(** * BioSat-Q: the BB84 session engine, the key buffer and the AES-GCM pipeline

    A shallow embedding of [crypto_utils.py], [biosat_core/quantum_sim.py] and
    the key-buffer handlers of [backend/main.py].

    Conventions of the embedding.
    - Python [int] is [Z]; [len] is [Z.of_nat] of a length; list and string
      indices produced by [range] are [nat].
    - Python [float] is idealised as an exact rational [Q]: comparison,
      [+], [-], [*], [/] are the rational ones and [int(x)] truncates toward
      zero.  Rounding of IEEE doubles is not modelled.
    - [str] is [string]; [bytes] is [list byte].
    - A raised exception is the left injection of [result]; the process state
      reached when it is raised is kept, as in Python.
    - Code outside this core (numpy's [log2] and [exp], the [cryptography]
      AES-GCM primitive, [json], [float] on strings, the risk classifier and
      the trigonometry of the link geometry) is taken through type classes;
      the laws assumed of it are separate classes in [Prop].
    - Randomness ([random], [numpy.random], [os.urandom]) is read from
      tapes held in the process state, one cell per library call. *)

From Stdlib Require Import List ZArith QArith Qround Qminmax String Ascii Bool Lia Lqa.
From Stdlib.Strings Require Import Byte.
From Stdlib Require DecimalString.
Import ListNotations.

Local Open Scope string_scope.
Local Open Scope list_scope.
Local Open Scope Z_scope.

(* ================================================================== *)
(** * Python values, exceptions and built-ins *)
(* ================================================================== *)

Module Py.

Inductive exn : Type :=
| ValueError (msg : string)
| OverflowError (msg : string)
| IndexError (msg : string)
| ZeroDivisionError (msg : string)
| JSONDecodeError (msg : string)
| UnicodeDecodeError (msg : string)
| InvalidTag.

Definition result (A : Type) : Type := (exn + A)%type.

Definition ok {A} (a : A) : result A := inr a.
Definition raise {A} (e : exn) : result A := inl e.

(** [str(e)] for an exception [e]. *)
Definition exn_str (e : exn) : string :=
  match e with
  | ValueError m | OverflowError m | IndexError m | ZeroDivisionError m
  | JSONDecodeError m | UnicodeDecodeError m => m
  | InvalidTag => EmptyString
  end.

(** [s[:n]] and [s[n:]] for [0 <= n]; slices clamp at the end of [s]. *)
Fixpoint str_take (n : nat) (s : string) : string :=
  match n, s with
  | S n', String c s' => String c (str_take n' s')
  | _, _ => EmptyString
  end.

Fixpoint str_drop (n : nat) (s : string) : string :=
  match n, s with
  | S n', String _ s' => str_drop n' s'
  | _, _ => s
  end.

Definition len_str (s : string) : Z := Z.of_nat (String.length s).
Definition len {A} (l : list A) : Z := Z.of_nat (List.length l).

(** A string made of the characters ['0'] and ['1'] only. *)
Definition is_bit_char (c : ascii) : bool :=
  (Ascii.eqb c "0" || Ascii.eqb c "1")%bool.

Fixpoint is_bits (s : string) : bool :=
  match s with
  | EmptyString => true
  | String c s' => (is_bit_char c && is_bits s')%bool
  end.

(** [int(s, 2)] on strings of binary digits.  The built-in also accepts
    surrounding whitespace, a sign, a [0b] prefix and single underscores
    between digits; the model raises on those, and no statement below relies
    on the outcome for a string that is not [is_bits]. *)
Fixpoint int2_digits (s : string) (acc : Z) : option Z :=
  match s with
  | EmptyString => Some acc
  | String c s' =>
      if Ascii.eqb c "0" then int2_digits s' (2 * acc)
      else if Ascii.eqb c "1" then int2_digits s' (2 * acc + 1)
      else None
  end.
------------
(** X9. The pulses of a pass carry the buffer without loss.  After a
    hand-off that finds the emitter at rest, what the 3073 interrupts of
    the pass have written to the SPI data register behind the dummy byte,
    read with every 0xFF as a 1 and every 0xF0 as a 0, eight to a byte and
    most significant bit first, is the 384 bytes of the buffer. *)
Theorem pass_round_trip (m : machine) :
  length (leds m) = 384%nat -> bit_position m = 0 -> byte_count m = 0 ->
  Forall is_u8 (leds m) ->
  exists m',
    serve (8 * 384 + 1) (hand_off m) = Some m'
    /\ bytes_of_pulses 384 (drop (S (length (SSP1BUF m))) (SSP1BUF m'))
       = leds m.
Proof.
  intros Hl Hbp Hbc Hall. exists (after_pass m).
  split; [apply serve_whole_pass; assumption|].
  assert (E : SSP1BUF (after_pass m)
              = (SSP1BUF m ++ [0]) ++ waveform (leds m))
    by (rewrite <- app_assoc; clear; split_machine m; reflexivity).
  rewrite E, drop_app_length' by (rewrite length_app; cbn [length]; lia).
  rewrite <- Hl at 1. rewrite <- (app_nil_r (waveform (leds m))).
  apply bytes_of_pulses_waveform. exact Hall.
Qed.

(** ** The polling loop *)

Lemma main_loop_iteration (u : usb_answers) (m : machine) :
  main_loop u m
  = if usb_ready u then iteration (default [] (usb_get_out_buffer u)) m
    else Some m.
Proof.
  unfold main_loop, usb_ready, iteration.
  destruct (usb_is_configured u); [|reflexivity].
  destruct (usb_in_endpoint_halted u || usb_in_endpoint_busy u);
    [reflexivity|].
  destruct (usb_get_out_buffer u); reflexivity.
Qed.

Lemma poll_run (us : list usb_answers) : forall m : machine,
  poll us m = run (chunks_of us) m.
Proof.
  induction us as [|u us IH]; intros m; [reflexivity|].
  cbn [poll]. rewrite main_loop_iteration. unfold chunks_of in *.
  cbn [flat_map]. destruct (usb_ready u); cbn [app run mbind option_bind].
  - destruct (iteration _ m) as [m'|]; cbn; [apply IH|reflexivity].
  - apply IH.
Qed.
------------
Beginning at the line above with "(** * BioSat-Q: the" and finishing at the line with "[+], [-], [*], [/] are the", return each line exactly and return nothing else.

[Your solution]
(** * BioSat-Q: the BB84 session engine, the key buffer and the AES-GCM pipeline

    A shallow embedding of [crypto_utils.py], [biosat_core/quantum_sim.py] and
    the key-buffer handlers of [backend/main.py].

    Conventions of the embedding.
    - Python [int] is [Z]; [len] is [Z.of_nat] of a length; list and string
      indices produced by [range] are [nat].
    - Python [float] is idealised as an exact rational [Q]: comparison,
      [+], [-], [*], [/] are the rational ones and [int(x)] truncates toward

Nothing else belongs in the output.